The Strategic Logic of Going Private

Going private removes a major source of pressure. Without quarterly earnings calls and public shareholders demanding short-term results, a private company can invest in longer-term turnaround efforts — remodeling restaurants, rebuilding menus, training staff, and supporting franchisees — without worrying about how each move lands on Wall Street.

That’s exactly the playbook TriArtisan has used with other restaurant investments. The firm knows the full-service dining space well, and Denny’s loyal customer base gives it a strong foundation to work with.

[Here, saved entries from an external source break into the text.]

Lemma used_initially proofs : used proofs [] [] [] (replicate (length proofs) false, []).
Proof.
  split; cbn [fst snd]; try constructor.
  - intros j [? _]%lookup_replicate_1. done.
  - intros j Hj. by apply not_elem_of_nil in Hj.
  - apply length_replicate.
Qed.

Lemma used_all proofs dn js ps st : used proofs dn js ps st -> forallb id st.1 = true -> ps ≡ₚ proofs.
Proof.
  intros [Hat Hnd Hm _ Hlen _ _ _] Hall. apply (picked_all _ js); [done|done|]. intros j Hj. apply Hm.
  rewrite forallb_Forall, Forall_lookup in Hall. rewrite <- Hlen in Hj.
  apply lookup_lt_is_Some in Hj as [b Hb]. rewrite Hb. f_equal. by apply (Hall j).
Qed.

(** ** The groups *)

(** What the group of an asset must be, given the asset the transaction issues. *)
Definition group_ok (known : gset bytes) (issuance : option issuance_descriptor) (issued : option bytes)
  (b : confidential_asset_balance) : Prop :=
  balanced b /\
  if bool_decide (issued = Some (b_asset_id b))
  then (b_asset_id b ∉ known) /\
    b_pseudo_inputs b = [Pseudo (b_asset_id b) (commit (from_option d_atomic_supply 0 issuance))]
  else b_asset_id b ∈ known.

Lemma check_issuance_group_Good b known supply : check_issuance_group b known supply = Good () <->
  (b_asset_id b ∉ known) /\ b_pseudo_inputs b = [Pseudo (b_asset_id b) (commit supply)].
Proof.
  unfold check_issuance_group. split.
  - intros E. apply bind_Good in E as ([] & E1%require_Good & E%require_Good).
    apply negb_true_iff, bool_decide_eq_false in E1. split; [done|].
    destruct (b_pseudo_inputs b) as [|[s c] [|]]; try done. cbn in E.
    apply andb_true_iff in E as [->%bool_decide_eq_true ->%bool_decide_eq_true]. done.
  - intros [Hk ->]. rewrite (bool_decide_eq_false_2 _ Hk). cbn. by rewrite !bool_decide_eq_true_2.
Qed.

Lemma verify_groups_Good balances known issuance issued : forall seen found r,
  verify_groups balances known issuance issued seen found = Good r <->
  Forall (group_ok known issuance issued) balances /\ NoDup (b_asset_id <$> balances) /\
  (forall b, b ∈ balances -> b_asset_id b ∉ seen) /\
  r = found || existsb (fun b => bool_decide (issued = Some (b_asset_id b))) balances.
Proof.
  induction balances as [|b balances IH]; intros seen found r; cbn [verify_groups].
  { rewrite orb_false_r. split; [|by intros (_ & _ & _ & ->)]. intros [= <-].
    split_and!; [done|constructor|set_solver|done]. }
  cbn [fmap list_fmap existsb]. rewrite Forall_cons, NoDup_cons, orb_assoc. unfold group_ok at 1. split.
  - intros E. apply bind_Good in E as ([] & E1%require_Good & E). apply bind_Good in E as ([] & E2%require_Good & E).
    apply bind_Good in E as ([] & E3 & E). apply bind_Good in E as ([] & E4%balance_sound & E).
    apply IH in E as (Hok & Hnd & Hseen & ->).
    apply negb_true_iff, bool_decide_eq_false in E1. split_and!; [done| |done| |done| |done].
    + destruct (bool_decide (issued = _)); [by apply check_issuance_group_Good|].
      by apply bool_decide_eq_true in E2.
    + intros (c & Hc & Hin)%list_elem_of_fmap. apply (Hseen c Hin). rewrite <- Hc. set_solver.
    + intros c [->|Hc]%elem_of_cons; [done|]. specialize (Hseen c Hc). set_solver.
  - intros (((Hb & Hg) & Hok) & (Hni & Hnd) & Hseen & ->).
    rewrite (bool_decide_eq_false_2 (b_asset_id b ∈ seen)) by (apply Hseen; left).
    rewrite (require_true (negb false)), bind_of_Good by done.
    assert (require (bool_decide (issued = Some (b_asset_id b)) || bool_decide (b_asset_id b ∈ known))
      "confidential balance references an unknown asset" = Good ()) as ->.
    { apply require_true. destruct (bool_decide (issued = _)); [done|]. by apply bool_decide_eq_true. }
    rewrite bind_of_Good.
    assert ((if bool_decide (issued = Some (b_asset_id b))
       then check_issuance_group b known (from_option d_atomic_supply 0 issuance) else Good ()) = Good ()) as ->.
    { destruct (bool_decide (issued = _)); [by apply check_issuance_group_Good|done]. }
    rewrite bind_of_Good, balance_complete, bind_of_Good by done. apply IH. split_and!; try done.
    intros c Hc. apply not_elem_of_union. split; [|apply Hseen; by right].
    intros Heq%elem_of_singleton. apply Hni. rewrite <- Heq. by apply list_elem_of_fmap_2.
Qed.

What Happens to Denny’s Customers?

For people who eat at Denny’s, not much changes right away. The company issued a statement making that clear: “Between now and then, it is business as usual.” CEO Kelli Valade remains in her role, and the same management team that ran day-to-day operations continues to do so.

Keke’s Breakfast Cafe — the 78-unit breakfast and lunch brand Denny’s acquired in 2022 for $82.5 million — was also included in the sale. Keke’s has been a consistent bright spot for the company, with same-store sales growth of 1.1% in the third quarter of 2025 and continued new restaurant openings. The brand had 52 locations when Denny’s bought it and has since grown to 78 units.

Restaurant closures that continued after the sale announcement are part of the pre-existing portfolio optimization plan, not a result of the acquisition. In fact, Denny’s said new restaurant openings are still planned.

Key Facts About the Denny’s Buyout

  • Deal value: $620 million (enterprise value, including debt)
  • Per share price: $6.25 in cash
  • Premium paid: 52.1% above the closing stock price on November 3, 2025
  • Announced: November 3, 2025
  • Closed: January 17, 2026
  • Buyers: TriArtisan Capital Advisors, Treville Capital Group, Yadav Enterprises
  • Nasdaq delisting: Denny’s common stock ceased trading on Nasdaq as of January 16, 2026
  • Public since: 1969 (New York Stock Exchange); Nasdaq since 2004
  • Last private: 1997
  • Locations at time of deal: ~1,459 worldwide
  • Included in sale: Keke’s Breakfast Cafe (78 units)
  • CEO: Kelli Valade remains in place

Why Private Equity Is Interested in Diner Chains

The Denny’s deal is part of a broader trend. Private equity has been showing increased appetite for restaurant brands in recent years, including Subway, Dave’s Hot Chicken, TGI Fridays, and Papa John’s.

The appeal is consistent: large, recognizable brands with established customer bases are often undervalued when they go through rough patches. A new ownership group with a long time horizon — and no quarterly earnings pressure — can make operational improvements that public markets don’t have the patience for.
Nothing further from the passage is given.